When I write the following code I get garbage for an output. It is just a simple program to find prime numbers. It works when the first for loops range only goes up to 1000 but once the range becomes large the program fail's to output meaningful data
output = open("output.dat", 'w')
for i in range(2, 10000):
prime = 1
for j in range(2, i-1):
if i%j == 0:
prime = 0
j = i-1
if prime == 1:
output.write(str(i) + " " )
output.close()
print "writing finished"
This is a known Notepad bug. Check out
http://blogs.msdn.com/oldnewthing/archive/2007/04/17/2158334.aspx
The classic way to trigger this bug is to put "Bush hid the facts" in a file, save it, reopen it, and scream about conspiracy theories, but I guess "2 3 5 7 11 13 17" works too, except that you don't get to scream about conspiracy theories.
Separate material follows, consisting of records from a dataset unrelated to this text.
Lemma individual_body_well_formed (student : pystr) :
  returns (generate_individual_student_data_body student)
          (individual_well_formed student).
Proof.
  unfold generate_individual_student_data_body.
  eapply returns_bind;
    [apply (returns_objective_dict (7 # 10) 1); discriminate|].
  intros progress Hprogress.
  eapply returns_bind.
  { apply (returns_comprehension_pointwise _ _
             (fun i p => week p = py "Week " ++ str_of_Z (i + 1))).
    intros i. eapply returns_bind;
      [apply (returns_random_uniform (65 # 10) (95 # 10)); discriminate|].
    intros s _. now apply returns_ret. }
  intros timeline Htimeline.
  apply (Forall2_map_eq week (fun i => py "Week " ++ str_of_Z (i + 1)))
    in Htimeline.
  eapply returns_bind; [apply (returns_random_randint 2 4); lia|].
  intros n_tags Hn. cbv beta in Hn.
  eapply returns_bind.
  { apply random_sample_distinct; [cbn; lia | apply exploration_catalog_NoDup]. }
  intros tags [Htl [Htn Hts]].
  eapply returns_bind;
    [apply (returns_random_uniform (4 # 10) (7 # 10)); discriminate|].
  intros original _.
  eapply returns_bind;
    [apply (returns_random_uniform (2 # 10) (4 # 10)); discriminate|].
  intros scaffolding _.
  eapply returns_bind;
    [apply (returns_random_uniform (1 # 10) (3 # 10)); discriminate|].
  intros collaborative _.
  apply returns_ret. unfold individual_well_formed.
  cbn [name objectives_progress writing_timeline exploration_tags ai_breakdown].
  unfold pystr in *.
  repeat split; try assumption; try lia.
Qed.

(** The roster that the class generator returns has the twelve students
    in order, each one with a mastery for each of the five objectives,
    one to four distinct curiosity paths of the catalog, at most two
    distinct confusion areas among the objectives, and minutes, questions
    and revisions within the ranges of lines 58-60. *)
Theorem generated_roster_is_well_formed (w : world) :
  exists class_data w',
    generate_class_data_body w = Return (class_data, objectives_) w'
    /\ List.map student_name class_data = students
    /\ Forall student_well_formed class_data.
Proof.
  destruct (class_body_well_formed w)
    as [[class_data objs] [w' [E [Ho [Hn Hw]]]]].
  cbn [fst snd] in *. subst objs. now exists class_data, w'.
Qed.

(** The record that the individual generator returns carries the name it
    was asked for, a progress for each of the five objectives, the weeks
    "Week 1" to "Week 6" in order, two to four distinct tags of the
    catalog, and the three parts of the AI breakdown. *)
Theorem generated_individual_is_well_formed (student : pystr) (w : world) :
  exists student_data w',
    generate_individual_student_data_body student w = Return student_data w'
    /\ individual_well_formed student student_data.
Proof.
  destruct (individual_body_well_formed student w) as [d [w' [E Hd]]].
  now exists d, w'.
Qed.
(* ===================================================================== *)
(** ** The cached generators                                              *)
(* ===================================================================== *)

Lemma draws_only_ret {A} (a : A) : draws_only (ret a).
Proof. intros w. exists (rand w). now destruct w. Qed.

Lemma draws_only_raise {A} (e : exn) : draws_only (@raise A e).
Proof. intros w. exists (rand w). now destruct w. Qed.

Lemma draws_only_bind {A B} (c : Script A) (k : A -> Script B) :
  draws_only c -> (forall a, draws_only (k a)) -> draws_only (bind c k).
Proof.
  intros Hc Hk w. unfold bind. destruct (Hc w) as [r E].
  destruct (c w) as [a w1|e w1]; cbn [final] in E; subst w1.
  - destruct (Hk a (with_rand r w)) as [r' E']. exists r'. now rewrite E'.
  - now exists r.
Qed.

Lemma draws_only_next_raw : draws_only next_raw.
Proof. intros w. eexists. reflexivity. Qed.

Lemma draws_only_getitem {A} (l : list A) (i : Z) : draws_only (getitem l i).
Proof.
  unfold getitem. destruct (_ && _); [|apply draws_only_raise].
  destruct (l !! _); [apply draws_only_ret | apply draws_only_raise].
Qed.

Lemma draws_only_randbelow (n : N) : draws_only (randbelow n).
Proof.
  apply draws_only_bind; [apply draws_only_next_raw|].
  intros k. apply draws_only_ret.
Qed.

Lemma draws_only_random_uniform (a b : Q) : draws_only (random_uniform a b).
Proof.
  apply draws_only_bind.
  - apply draws_only_bind; [apply draws_only_next_raw|].
    intros k. apply draws_only_ret.
  - intros u. apply draws_only_ret.
Qed.

Lemma draws_only_random_randint (a b : Z) : draws_only (random_randint a b).
Proof.
  unfold random_randint. destruct (0 <? _); [|apply draws_only_raise].
  apply draws_only_bind; [apply draws_only_randbelow|].
  intros k. apply draws_only_ret.
Qed.

Lemma draws_only_sample_loop {A} (k : nat) :
  forall (m : nat) (pool : list A), draws_only (sample_loop k m pool).
Proof.
  induction k as [|k IH]; intros m pool; cbn [sample_loop].
  - apply draws_only_ret.
  - apply draws_only_bind; [apply draws_only_randbelow|]. intros j.
    apply draws_only_bind; [apply draws_only_getitem|]. intros x.
    apply draws_only_bind; [apply draws_only_getitem|]. intros y.
    apply draws_only_bind; [apply IH|]. intros rest. apply draws_only_ret.
Qed.

Lemma draws_only_random_sample {A} (population : list A) (k : Z) :
  draws_only (random_sample population k).
Proof.
  unfold random_sample. destruct (_ && _);
    [apply draws_only_sample_loop | apply draws_only_raise].
Qed.

Lemma draws_only_comprehension {A B} (l : list A) (g : A -> Script B) :
  (forall x, draws_only (g x)) -> draws_only (comprehension l g).
Proof.
  intros Hg. induction l as [|x l IH]; cbn [comprehension].
  - apply draws_only_ret.
  - apply draws_only_bind; [apply Hg|]. intros y.
    apply draws_only_bind; [apply IH|]. intros ys. apply draws_only_ret.
Qed.

Ltac draws :=
  repeat first
    [ apply draws_only_ret
    | apply draws_only_random_uniform
    | apply draws_only_random_randint
    | apply draws_only_random_sample
    | apply draws_only_comprehension; intro
    | apply draws_only_bind; [|intro] ].

Lemma draws_only_generate_student (student : pystr) :
  draws_only (generate_student student).
Proof. unfold generate_student. draws. Qed.

Lemma draws_only_class_body : draws_only generate_class_data_body.
Proof.
  unfold generate_class_data_body.
  apply draws_only_bind; [|intro; apply draws_only_ret].
  apply draws_only_comprehension. apply draws_only_generate_student.
Qed.

Lemma draws_only_individual_body (student : pystr) :
  draws_only (generate_individual_student_data_body student).
Proof. unfold generate_individual_student_data_body. draws. Qed.

(** The body of the class generator returns a roster and only draws. *)
Lemma class_body_run (w : world) :
  exists v r, generate_class_data_body w = Return v (with_rand r w).
Proof.
  destruct (class_body_well_formed w) as [v [w' [E _]]].
  destruct (draws_only_class_body w) as [r Hr]. rewrite E in Hr.
  cbn [final] in Hr. subst w'. now exists v, r.
Qed.

(** A call of the cached class generator. *)
Lemma generate_class_data_run (w : world) :
  exists v w1,
    generate_class_data w = Return v w1
    /\ same_page_and_session w w1
    /\ cache_extends (cache w) (cache w1)
    /\ individual_cache (cache w1) = individual_cache (cache w)
    /\ forall w2, cache_extends (cache w1) (cache w2) ->
         generate_class_data w2 = Return v w2.
Proof.
  unfold generate_class_data at 1, bind at 1, get_cache at 1.
  destruct (class_cache (cache w)) as [v|] eqn:E.
  - exists v, w. split; [reflexivity|]. split; [now repeat split|].
    split; [now split|]. split; [reflexivity|]. intros w2 [H2 _].
    unfold generate_class_data, bind, get_cache. now rewrite (H2 v E).
  - destruct (class_body_run w) as [v [r Ev]].
    unfold bind. rewrite Ev.
    cbn [get_cache put_cache ret cache with_rand with_cache].
    eexists v, _. split; [reflexivity|]. split; [now repeat split|].
    unfold cache_extends.
    cbn [cache class_cache individual_cache with_cache with_rand]. split.
    + split; [intros v' Hv'; congruence | now intros k v' Hv'].
    + split; [reflexivity|].
      intros w2 [H2 _]. unfold generate_class_data, bind, get_cache.
      now rewrite (H2 v eq_refl).
Qed.

(** A call of the cached individual generator; from a cache of generated
    records it returns a generated record and leaves such a cache. *)
Lemma generate_individual_run (student : pystr) (w : world) :
  exists v w1,
    generate_individual_student_data student w = Return v w1
    /\ same_page_and_session w w1
    /\ cache_extends (cache w) (cache w1)
    /\ (cache_generated (cache w) ->
        individual_well_formed student v /\ cache_generated (cache w1))
    /\ forall w2, cache_extends (cache w1) (cache w2) ->
         generate_individual_student_data student w2 = Return v w2.
Proof.
  unfold generate_individual_student_data at 1, bind at 1, get_cache at 1.
  destruct (individual_cache (cache w) !! student) as [v|] eqn:E.
  - exists v, w. split; [reflexivity|]. split; [now repeat split|].
    split; [now split|]. split; [intros Hg; split; [now apply Hg | exact Hg]|].
    intros w2 [_ H2].
    unfold generate_individual_student_data, bind, get_cache.
    now rewrite (H2 _ _ E).
  - destruct (individual_body_well_formed student w) as [v [w' [Ev Hv]]].
    destruct (draws_only_individual_body student w) as [r Hr].
    rewrite Ev in Hr. cbn [final] in Hr. subst w'.
    unfold bind. rewrite Ev.
    cbn [get_cache put_cache ret cache with_rand with_cache].
    eexists v, _. split; [reflexivity|]. split; [now repeat split|].
    unfold cache_extends, cache_generated.
    cbn [cache class_cache individual_cache with_cache with_rand].
    split; [|split].
    + split; [now intros v' Hv'|]. intros k v' Hv'.
      rewrite lookup_insert_ne; [exact Hv' | congruence].
    + intros Hg. split; [exact Hv|]. intros k v' Hk.
      destruct (decide (student = k)) as [<-|Hne].
      * rewrite lookup_insert_eq in Hk. now injection Hk as <-.
      * rewrite lookup_insert_ne in Hk by exact Hne. now apply Hg.
    + intros w2 [_ H2].
      unfold generate_individual_student_data, bind, get_cache.
      now rewrite (H2 student v (lookup_insert_eq _ _ _)).
Qed.
(** C5.  While the session holds no device code (the field is undefined,
    or otherwise falsy), [WaitForPersonalAccessToken] throws the error of
    its guard, sends nothing, reads nothing and leaves the receiver as it
    was.  That is the state of a freshly constructed authenticator, and it
    stays so after a [GetDeviceFlowDetails] that did not succeed. *)
Theorem wait_needs_a_device_code :
  (forall (this : DeviceFlowAuthenticator) (inbox : list Exchange),
      truthy (deviceCode this) = false ->
      WaitForPersonalAccessToken this inbox
      = {| completion :=
             Throw (Error ("Valid device code not found for " ++ resourceUri this
                           ++ ". Ensure that a device code was requested."));
           self := this; trace := []; unread := inbox |})
  /\ (forall resourceUri authOptions tokenOptions this,
      constructor resourceUri authOptions tokenOptions = Return this ->
      truthy (deviceCode this) = false)
  /\ (forall (this : DeviceFlowAuthenticator) (inbox : list Exchange),
      truthy (deviceCode this) = false ->
      succeeded (completion (GetDeviceFlowDetails this inbox)) = false ->
      truthy (deviceCode (self (GetDeviceFlowDetails this inbox))) = false).
Proof.
  split; [| split].
  - intros this inbox H.
    unfold WaitForPersonalAccessToken, bind, read_this, throw, lift.
    cbn [completion self trace unread]. rewrite H. reflexivity.
  - intros uri authOptions tokenOptions this.
    unfold constructor.
    destruct (String.eqb uri ""); [discriminate |].
    destruct (String.eqb _ ""); [discriminate |].
    destruct (String.eqb _ ""); [discriminate |].
    destruct tokenOptions; [| discriminate].
    intros H; inversion H; reflexivity.
  - intros this inbox H Hfail.
    rewrite (GetDeviceFlowDetails_keeps_deviceCode this inbox Hfail). exact H.
Qed.

(** *** Cancellation *)

Lemma still_waiting_not_canceled (this : DeviceFlowAuthenticator) (accessToken : JSValue) :
  still_waiting this accessToken = true -> cancelFlag this = false.
Proof.
  unfold still_waiting. destruct (cancelFlag this); [discriminate | reflexivity].
Qed.

Lemma canceled_stops_waiting (this : DeviceFlowAuthenticator) (accessToken : JSValue) :
  cancelFlag this = true -> still_waiting this accessToken = false.
Proof. unfold still_waiting. intros ->. reflexivity. Qed.

Lemma keeps_waiting_still (this : DeviceFlowAuthenticator) (x : Exchange) :
  cancelFlag this = false ->
  keeps_waiting this x = true ->
  exists status,
    poll_outcome (token_url this) (settlement x) = Return status
    /\ still_waiting this status = true.
Proof.
  unfold keeps_waiting, still_waiting. intros Hc H.
  destruct (poll_outcome (token_url this) (settlement x)) as [status | |];
    try discriminate.
  exists status. split; [reflexivity |]. rewrite Hc, H.
  destruct status as [| | | | s | |]; try discriminate.
  cbn in H |- *.
  destruct (String.eqb s DeviceCodeStatus.PENDING) eqn:Hp.
  - apply String.eqb_eq in Hp; subst s. reflexivity.
  - cbn in H. apply String.eqb_eq in H; subst s. reflexivity.
Qed.

Lemma undisturbed_self (this : DeviceFlowAuthenticator) (x : Exchange) :
  undisturbed x = true ->
  deliver (in_flight x) (deliver (before x) this) = this.
Proof.
  unfold undisturbed.
  destruct (before x); [| discriminate]. destruct (in_flight x); [| discriminate].
  reflexivity.
Qed.

Lemma after_waiting_canceled (accessToken : JSValue) (this : DeviceFlowAuthenticator)
    (inbox : list Exchange) :
  cancelFlag this = true ->
  strict_eq_string accessToken DeviceCodeStatus.EXPIRED = false ->
  strict_eq_string accessToken DeviceCodeStatus.BADCODE = false ->
  after_waiting accessToken this inbox
  = {| completion := canceled this; self := this; trace := []; unread := inbox |}.
Proof.
  intros Hc He Hb. unfold after_waiting, bind, read_this, canceled.
  cbn [completion self trace unread]. rewrite He, Hb, Hc.
  destruct (throwExceptionOnCancel this) as [[|] |]; reflexivity.
Qed.

Lemma while_waiting_requests (inbox : list Exchange) :
  forall (this : DeviceFlowAuthenticator) (s : Num) (accessToken : JSValue),
    Forall (fun q => q = pollOptions this (deviceCode this))
           (requests (trace (while_waiting inbox this s accessToken))).
Proof.
  induction inbox as [| x rest IH]; intros this s accessToken;
    destruct (still_waiting this accessToken) eqn:W.
  - rewrite while_waiting_starved by assumption. cbn. auto.
  - rewrite while_waiting_done by assumption. constructor.
  - rewrite while_waiting_turn by assumption.
    destruct (poll_outcome (token_url this) (settlement x)); cbn; auto.
    constructor; [reflexivity |].
    specialize (IH (deliver (in_flight x) (deliver (before x) this))
                   (next_interval s accessToken) a).
    rewrite deliver_app in IH |- *. rewrite pollOptions_deliver in IH.
    destruct (deliver_keeps (before x ++ in_flight x) this) as (_ & K & _).
    rewrite K in IH. exact IH.
  - rewrite while_waiting_done by assumption. constructor.
Qed.

Lemma polling_requests (this : DeviceFlowAuthenticator) (inbox : list Exchange) :
  Forall (fun q => q = pollOptions this (deviceCode this))
         (requests (trace (polling this this inbox))).
Proof.
  unfold polling. rewrite bind_trace, requests_app.
  destruct inbox as [| x rest].
  - rewrite poll_run_nil. cbn. auto.
  - rewrite poll_run. cbn [completion self trace unread requests app].
    constructor; [reflexivity |].
    destruct (poll_outcome (token_url this) (settlement x)); [| constructor ..].
    pose proof (while_waiting_requests rest
                  (deliver (in_flight x) (deliver (before x) this)) (interval this) a) as H.
    rewrite deliver_app in H |- *. rewrite pollOptions_deliver in H.
    destruct (deliver_keeps (before x ++ in_flight x) this) as (_ & K & _).
    rewrite K in H. exact H.
Qed.

(** C10.  When the first poll and the loop end with the flag set and the
    value in hand is a bearer token (anything but the four status strings,
    which is how the code tells a token from a status), the call ends as a
    canceled one: it throws "Request canceled by user." when the flag to
    throw is set and returns [undefined] otherwise, and it sends nothing
    after the polls, so the token goes unused. *)
Theorem cancellation_discards_the_token (this : DeviceFlowAuthenticator)
    (inbox : list Exchange) (token : JSValue) :
  truthy (deviceCode this) = true ->
  let polled := polling this this inbox in
  completion polled = Return token ->
  cancelFlag (self polled) = true ->
  is_status token = false ->
  let r := WaitForPersonalAccessToken this inbox in
  completion r = match throwExceptionOnCancel (self polled) with
                 | Some true => Throw (Error "Request canceled by user.")
                 | _ => Return JUndefined
                 end
  /\ trace r = trace polled
  /\ Forall (fun q => q = pollOptions this (deviceCode this)) (requests (trace r))
  /\ unread r = unread polled
  /\ self r = self polled.
Proof.
  intros Hd polled Hp Hc Ht r.
  assert (E : r = {| completion := canceled (self polled); self := self polled;
                     trace := trace polled; unread := unread polled |}).
  { subst r. unfold WaitForPersonalAccessToken.
    unfold bind at 1. cbn [read_this completion self trace unread app].
    rewrite Hd. cbn [negb].
    unfold bind. fold polled. rewrite Hp.
    unfold is_status in Ht.
    apply orb_false_iff in Ht as [Ht He].
    apply orb_false_iff in Ht as [_ Hb].
    rewrite (after_waiting_canceled token _ _ Hc He Hb).
    cbn [completion self trace unread]. rewrite app_nil_r. reflexivity. }
  rewrite E. cbn [completion self trace unread].
  repeat split. apply polling_requests.
Qed.

(** The loop over turns nobody disturbs, up to the turn [x] into which
    [Cancel] calls fall: the poll of [x] is sent and its value kept, and
    the loop ends there. *)
Lemma while_waiting_until_cancel (waited : list Exchange) :
  forall (this : DeviceFlowAuthenticator) (s : Num) (accessToken : JSValue)
         (x : Exchange) (rest : list Exchange)
         (calls : list (option bool)) (arg : option bool) (v : JSValue),
    still_waiting this accessToken = true ->
    forallb (fun y => undisturbed y && keeps_waiting this y)%bool waited = true ->
    (before x ++ in_flight x)%list = (calls ++ [arg])%list ->
    poll_outcome (token_url this) (settlement x) = Return v ->
    let r := while_waiting (waited ++ x :: rest) this s accessToken in
    completion r = Return v
    /\ self r = deliver (calls ++ [arg]) this
    /\ unread r = rest
    /\ requests (trace r)
       = repeat (pollOptions this (deviceCode this)) (S (List.length waited))
    /\ List.length (sleeps (trace r)) = S (List.length waited).
Proof.
  induction waited as [| y waited IH];
    intros this s accessToken x rest calls arg v W Hq Hcalls Hv.
  - cbv zeta. cbn [app].
    rewrite while_waiting_turn by assumption. rewrite Hv.
    rewrite deliver_app, Hcalls.
    rewrite while_waiting_done
      by (apply canceled_stops_waiting; apply (deliver_snoc calls arg this)).
    cbn. repeat split.
  - cbn [forallb] in Hq. apply andb_true_iff in Hq as [Hy Hq].
    apply andb_true_iff in Hy as [Hu Hk].
    destruct (keeps_waiting_still this y (still_waiting_not_canceled _ _ W) Hk)
      as (status & Hs & W').
    cbv zeta. cbn [app].
    rewrite while_waiting_turn by assumption. rewrite Hs.
    rewrite (undisturbed_self this y Hu).
    destruct (IH this (next_interval s accessToken) status x rest calls arg v
                 W' Hq Hcalls Hv) as (H1 & H2 & H3 & H4 & H5).
    cbn [completion self trace unread requests sleeps List.length repeat].
    rewrite H4, H5. repeat split; assumption.
Qed.

(** C3, as the code has it.  The polls so far said [PENDING] or [BACKOFF]
    and nobody called [Cancel]; then, during a turn (while the loop sleeps
    or while its poll is in flight, or around the first poll), [Cancel] is
    called, the last time with [arg].  The poll of that turn is still sent
    and awaited, and no sleep or request follows it.  If that poll says
    neither [EXPIRED] nor [BADCODE], the call throws "Request canceled by
    user." when [arg] is [true], and returns [undefined] without
    throwing when it is [false] or left out. *)
Theorem cancellation_at_the_boundary (this : DeviceFlowAuthenticator)
    (waited : list Exchange) (x : Exchange) (rest : list Exchange)
    (calls : list (option bool)) (arg : option bool) (v : JSValue) :
  truthy (deviceCode this) = true ->
  cancelFlag this = false ->
  forallb (fun y => undisturbed y && keeps_waiting this y)%bool waited = true ->
  (before x ++ in_flight x)%list = (calls ++ [arg])%list ->
  poll_outcome (token_url this) (settlement x) = Return v ->
  strict_eq_string v DeviceCodeStatus.EXPIRED = false ->
  strict_eq_string v DeviceCodeStatus.BADCODE = false ->
  let r := WaitForPersonalAccessToken this (waited ++ x :: rest)%list in
  completion r = match arg with
                 | Some true => Throw (Error "Request canceled by user.")
                 | _ => Return JUndefined
                 end
  /\ requests (trace r)
     = repeat (pollOptions this (deviceCode this)) (S (List.length waited))
  /\ List.length (sleeps (trace r)) = List.length waited
  /\ unread r = rest.
Proof.
  intros Hd Hc Hq Hcalls Hv He Hb r.
  assert (P : let p := polling this this (waited ++ x :: rest)%list in
              completion p = Return v
              /\ self p = deliver (calls ++ [arg]) this
              /\ unread p = rest
              /\ requests (trace p)
                 = repeat (pollOptions this (deviceCode this)) (S (List.length waited))
              /\ List.length (sleeps (trace p)) = List.length waited).
  { unfold polling, bind. destruct waited as [| y waited]; cbn [app].
    - rewrite poll_run, Hv. cbn [completion self trace unread].
      rewrite deliver_app, Hcalls.
      rewrite while_waiting_done
        by (apply canceled_stops_waiting; apply (deliver_snoc calls arg this)).
      cbn. repeat split.
    - cbn [forallb] in Hq. apply andb_true_iff in Hq as [Hy Hq].
      apply andb_true_iff in Hy as [Hu Hk].
      destruct (keeps_waiting_still this y Hc Hk) as (status & Hs & W).
      rewrite poll_run, Hs. cbn [completion self trace unread].
      rewrite (undisturbed_self this y Hu).
      destruct (while_waiting_until_cancel waited this (interval this) status
                  x rest calls arg v W Hq Hcalls Hv) as (H1 & H2 & H3 & H4 & H5).
      cbn [completion self trace unread requests sleeps List.length repeat app].
      rewrite H4, H5. repeat split; assumption. }
  destruct P as (P1 & P2 & P3 & P4 & P5).
  destruct (deliver_snoc calls arg this) as [Hflag Harg].
  assert (E : r = {| completion := canceled (deliver (calls ++ [arg]) this);
                     self := deliver (calls ++ [arg]) this;
                     trace := trace (polling this this (waited ++ x :: rest)%list);
                     unread := rest |}).
  { subst r. unfold WaitForPersonalAccessToken.
    unfold bind at 1. cbn [read_this completion self trace unread app].
    rewrite Hd. cbn [negb]. unfold bind. rewrite P1, P2, P3.
    rewrite (after_waiting_canceled v (deliver (calls ++ [arg]) this) rest Hflag He Hb).
    cbn [completion self trace unread]. rewrite app_nil_r. reflexivity. }
  rewrite E. cbn [completion self trace unread].
  unfold canceled. rewrite Harg.
  repeat split; assumption.
Qed.

(** *** The tenant header *)

Lemma split_nonempty (sep : ascii) (s : string) : split sep s <> [].
Proof.
  destruct s as [| c rest]; cbn; [discriminate |].
  destruct (Ascii.eqb c sep); [discriminate |].
  destruct (split sep rest); discriminate.
Qed.
Fixpoint run (dispatch : FilterState -> Event -> option FilterState)
  (s : FilterState) (events : list Event) : option FilterState :=
  match events with
  | [] => Some s
  | e :: events' =>
      match dispatch s e with
      | Some s' => run dispatch s' events'
      | None => None
      end
  end.

Module FilterModalManager.

Definition tagsList : list string := ["All Tags"; "Blockchain"; "AI"; "Security"].
Definition categoriesList : list string :=
  ["All Categories"; "Research"; "Development"; "Tutorial"].

(** The component renders no [Header] (the line is commented out) and
    installs no document listener: the only handlers are those of the
    modal.  [None]: the event cannot happen in this state. *)
Definition dispatch (s : FilterState) (e : Event) : option FilterState :=
  if isModalOpen s then modal_event tagsList categoriesList s e else None.

(** [cloneElement(child, { search, selectedTag, selectedCategory })]
    on a child that is an [ArticleList] element. *)
Definition childWithProps (s : FilterState) (child : ArticleListProps)
  : ArticleListProps :=
  mkProps (articles child) (Some (st_search s)) (Some (st_selectedTag s))
    (Some (st_selectedCategory s)).

End FilterModalManager.

Module SearchModalProvider.

Definition tags : list string := ["All Tags"; "Blockchain"; "AI"; "Security"].
Definition categories : list string :=
  ["All Categories"; "Research"; "Development"; "Tutorial"].

(** [Header] is always on screen; the [mousedown] listener is installed
    while the modal is open. *)
Definition dispatch (s : FilterState) (e : Event) : option FilterState :=
  match e with
  | OpenFilterModal =>
      Some {| isModalOpen := true; st_search := st_search s;
              st_selectedTag := st_selectedTag s;
              st_selectedCategory := st_selectedCategory s |}
  | ClickOutside =>
      if isModalOpen s
      then Some {| isModalOpen := false; st_search := st_search s;
                   st_selectedTag := st_selectedTag s;
                   st_selectedCategory := st_selectedCategory s |}
      else None
  | _ => if isModalOpen s then modal_event tags categories s e else None
  end.

(** The props of the [ArticleList] the provider renders on the home
    page when it was given articles. *)
Definition listProps (s : FilterState) (articles : list ArticleSummary)
  : ArticleListProps :=
  mkProps articles (Some (st_search s)) (Some (st_selectedTag s))
    (Some (st_selectedCategory s)).

End SearchModalProvider.

(** The later version of [SearchModalProvider], which computes the
    results shown inside the modal itself. *)
Module SearchModalProviderResults.

Definition filteredArticles (articles : option (list ArticleSummary))
  (search selectedCategory : string) : list ArticleSummary :=
  match articles with
  | None => []
  | Some articles =>
      let lowerSearch := toLowerCase search in
      filter
        (fun article =>
           let matchesSearch :=
             negb (nonempty (trim search))
             || includes (toLowerCase (title article)) lowerSearch
             || includes (toLowerCase (description article)) lowerSearch
             || match tags article with
                | Some ts =>
                    existsb (fun tag => includes (toLowerCase tag) lowerSearch) ts
                | None => false
                end
             || match category article with
                | Some c => includes (toLowerCase c) lowerSearch
                | None => false
                end in
           let matchesCategory :=
             (selectedCategory =? "")%string
             || (selectedCategory =? "All Categories")%string
             || match category article with
                | Some c => (c =? selectedCategory)%string
                | None => false
                end in
           matchesSearch && matchesCategory)
        articles
  end.

End SearchModalProviderResults.

(* ================================================================= *)
(** ** One more sample *)

Module SampleAuthors.

(** A directory with one article, by an author whose name has a dot. *)
Definition ada_md : string := "title: Notes / author: Dr. Ada Lovelace".

Definition ada : FrontMatter :=
  {| fm_title := "Notes"; fm_author := "Dr. Ada Lovelace";
     fm_date := "2025-02-01"; fm_description := "On the engine";
     fm_tags := None; fm_category := None; fm_image := Undefined |}.

Definition matter (fileContents : string) : Result (FrontMatter * string) :=
  if (fileContents =? ada_md)%string then Ok (ada, "# Notes")
  else Throw YAMLException.

Definition one_file : FileSystem := Some [ ("notes.md", File ada_md) ].

End SampleAuthors.

(* ================================================================= *)
(** ** Samples for paths and for the parser's answers *)

Module SamplePaths.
You're setting a single variable named prime ten thousand times to 1, then 9998 times possibly setting it to 0, and finally (if it's not been set to 0) outputting one incomplete line (no line-end). I suspect that's not what you want to do! Maybe something like...:
output = open("output.dat", 'w')
for i in range(2, 10000):
prime = 1
for j in range(2, i-1):
if i%j == 0:
prime = 0
break
if prime == 1:
output.write(str(i) + " " )
output.close()
print "writing finished"
Note the very different indentation from what you had posted. I also used break to break out of an inner loop, which I think was what you meant where you wrote j = i - 1 (which would in fact have absolutely no effect since j would just be set to its next natural value in the very next leg of that inner loop, which would still run to the end).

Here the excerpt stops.